Work instruction>
Go through the records below and tally the lines that include "reading". Answer with the number only.

### Exercise materials ###

Lemma grouping_names (gb pv : option string) (data : list jsobj) (m0 : jsmap (list Item)) :
  NoDup (map fst m0) -> NoDup (map fst (fold_left (group_record gb pv) data m0)).
Proof.
  revert m0. induction data as [|r data IH]; intros m0 H; simpl; [assumption|].
  apply IH. rewrite group_record_push. destruct (has_id r); [|assumption].
  now apply push_keys_NoDup.
Qed.

(** A delivery never builds two groups of one name. *)
Lemma processQueryResults_names (data : list jsobj) (s : State) :
  names_ok (processQueryResults (Some data) s).
Proof.
  unfold names_ok, processQueryResults. simpl. rewrite map_map. simpl.
  apply grouping_names. constructor.
Qed.

Lemma names_ok_same_shape (s s' : State) :
  shape (processedData s') = shape (processedData s) -> names_ok s -> names_ok s'.
Proof. unfold names_ok. intros E H. now rewrite names_shape, E, <- names_shape. Qed.

Lemma step_names (s : State) (o : Op) :
  names_ok s -> names_ok (step s o).
Proof.
  intro H. pose proof (step_shape s o) as Hs.
  destruct o as [w| | | | | | | | | | | | ];
    try (now apply (names_ok_same_shape s)).
  unfold step, wiredData. destruct (w_data w) as [data|].
  - set (s1 := processQueryResults (Some data) _).
    assert (N : names_ok s1) by apply processQueryResults_names.
    destruct (0 <? _)%nat; [|assumption].
    destruct (restoreSelection_rest s1) as [_ [_ [_ [Es _]]]].
    now apply (names_ok_same_shape s1).
  - destruct (w_error w); [constructor | assumption].
Qed.

Lemma view_ok_emit (s : State) : view_ok s -> view_ok (emitSelectionEvent s).
Proof. intros [H1 H2 H3]. now constructor. Qed.

Lemma view_after_update (s : State) :
  names_ok s -> view_ok (emitSelectionEvent (updateSelectedGroupsData s)).
Proof. intro H. apply view_ok_emit. now apply updateSelectedGroupsData_view. Qed.
(** One image row for each file whose move and whose image creation do
    not throw: the URL the move yielded, the description of the file, the
    post. *)
Fixpoint recorded (env : Env.t) (userId postId : string)
    (visibility : option string) (i : nat) (files : list FileData.t)
  : list Image.t :=
  match files with
  | [] => []
  | file :: rest =>
      match moved_url env userId postId visibility i file with
      | Some url =>
          if Env.throws env (AtImageCreate i)
          then recorded env userId postId visibility (S i) rest
          else
            Image.Build url (Js.or_null (FileData.description file) None) postId
            :: recorded env userId postId visibility (S i) rest
      | None => recorded env userId postId visibility (S i) rest
      end
  end.

(** The rows one file adds to the image table: one row when neither its
    move nor the creation of its image throws, none otherwise. *)
Definition rows_of_file (env : Env.t) (userId postId : string)
    (visibility : option string) (x : nat * FileData.t) : list Image.t :=
  match moved_url env userId postId visibility (fst x) (snd x) with
  | Some url =>
      if Env.throws env (AtImageCreate (fst x)) then []
      else [Image.Build url (Js.or_null (FileData.description (snd x)) None) postId]
  | None => []
  end.

(** The post with the identifier [id], if the table has one. *)
Definition post_of (d : DB.t) (id : string) : option Post.t :=
  find (fun p => String.eqb (Post.id p) id) (DB.posts d).

(** The database after the loop over the files of [body], started in
    [d1]. *)
Definition after_files (env : Env.t) (user : User.t) (post : Post.t)
    (body : Body.t) (d1 : DB.t) : DB.t :=
  DB.with_images
    (DB.images d1
     ++ recorded env (User.id user) (Post.id post) (Body.visibility body) 0
          (files_of body))%list
    d1.

(** The cover the handler resolves for [body]. *)
Definition resolved_cover (env : Env.t) (user : User.t) (post : Post.t)
    (body : Body.t) : option string :=
  cover_of
    (finalCoverImage_of env user post (Body.visibility body) (Body.coverImage body)
       (files_of body))
    (moved_urls env (User.id user) (Post.id post) (Body.visibility body) 0
       (files_of body)).

(** The reading of the compensation under which the post is gone whenever
    the inner [try] throws. *)
Definition block_failure_removes_post (env : Env.t) (request : Request.t)
    (d : DB.t) : Prop :=
  forall user post body d1 d2,
    creates env request d user post body d1 ->
    file_processing_try env user post body d1 = (Throws, d2) ->
    exists resp d',
      POST env request d = (Returns resp, d')
      /\ status resp = 500
      /\ post_of d' (Post.id post) = None.

(** The reading of the image count under which a successful request has as
    many new image rows as files whose move did not throw. *)
Definition images_count_moves (env : Env.t) (request : Request.t) (d : DB.t)
  : Prop :=
  forall message view d' user post body d1,
    POST env request d = (Returns (Created message view), d') ->
    creates env request d user post body d1 ->
    List.length (DB.images d')
    = (List.length (DB.images d)
       + List.length
           (filter (move_ok env (User.id user) (Post.id post) (Body.visibility body))
              (indexed 0 (files_of body))))%nat.

(** The reading of the cover invariant under which no temporary key of the
    request occurs in the cover of a finalized post. *)
Definition cover_free_of_temp_keys (env : Env.t) (request : Request.t)
    (d : DB.t) : Prop :=
  forall message view d' body,
    POST env request d = (Returns (Created message view), d') ->
    Request.json request = Returns body ->
    forall url file,
      Post.coverImage (PostView.post view) = Some url ->
      In file (files_of body) ->
      Js.includes url (FileData.s3Key file) = false.

(* ------------------------------------------------------------------ *)
(** * The vocabulary of the further properties *)

(** Newest first: no post is older than one that comes after it. *)
Definition newest_first (l : list Post.t) : Prop :=
  StronglySorted (fun a b => Post.createdAt b <= Post.createdAt a) l.

(** The [k]-th run of [size] rows, counted from 0. *)
Definition slice {A} (size k : nat) (rows : list A) : list A :=
  firstn size (skipn (k * size) rows).

(** The posts of a listing answer; none for any other answer. *)
Definition posts_of (r : Outcome Response * DB.t) : list PostView.t :=
  match fst r with
  | Returns (Listing posts _) => posts
  | _ => []
  end.

(** The rows a request is shown when its filter is [w]: the selected rows,
    newest first. *)
Definition ordered (d : DB.t) (w : Where.t) : list Post.t :=
  orderBy_createdAt_desc (selected d w).

(** Line 110: the part of the temporary key of a file that is looked for
    in the hint. *)
Definition key_segment (f : FileData.t) : string :=
  Js.or_else (Js.pop (Js.split "/" (FileData.s3Key f))) "".

Fixpoint slash_free (s : string) : bool :=
  match s with
  | EmptyString => true
  | String c r => negb (Ascii.eqb c "/") && slash_free r
  end.

(** The name of the file a temporary key holds: what follows the last
    slash of the key, the whole key when it has none. *)
Definition is_name_of (name key : string) : Prop :=
  slash_free name = true
  /\ (key = name \/ exists dir, key = (dir ++ String "/" name)%string).

Definition occurs_in (sub s : string) : Prop :=
  exists a b, s = (a ++ sub ++ b)%string.

Definition ends_with (s suffix : string) : Prop :=
  exists before, s = (before ++ suffix)%string.

(** The hint names a file: the name its temporary key holds occurs in
    the hint. *)
Definition hint_names (hint : string) (file : FileData.t) : Prop :=
  exists name, is_name_of name (FileData.s3Key file) /\ occurs_in name hint.

(** [file] is the first file of the list that the hint names. *)
Definition first_named (hint : string) (files : list FileData.t)
    (file : FileData.t) : Prop :=
  exists before after,
    files = (before ++ file :: after)%list
    /\ hint_names hint file
    /\ forall g, In g before -> ~ hint_names hint g.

###

Solution for this task>
3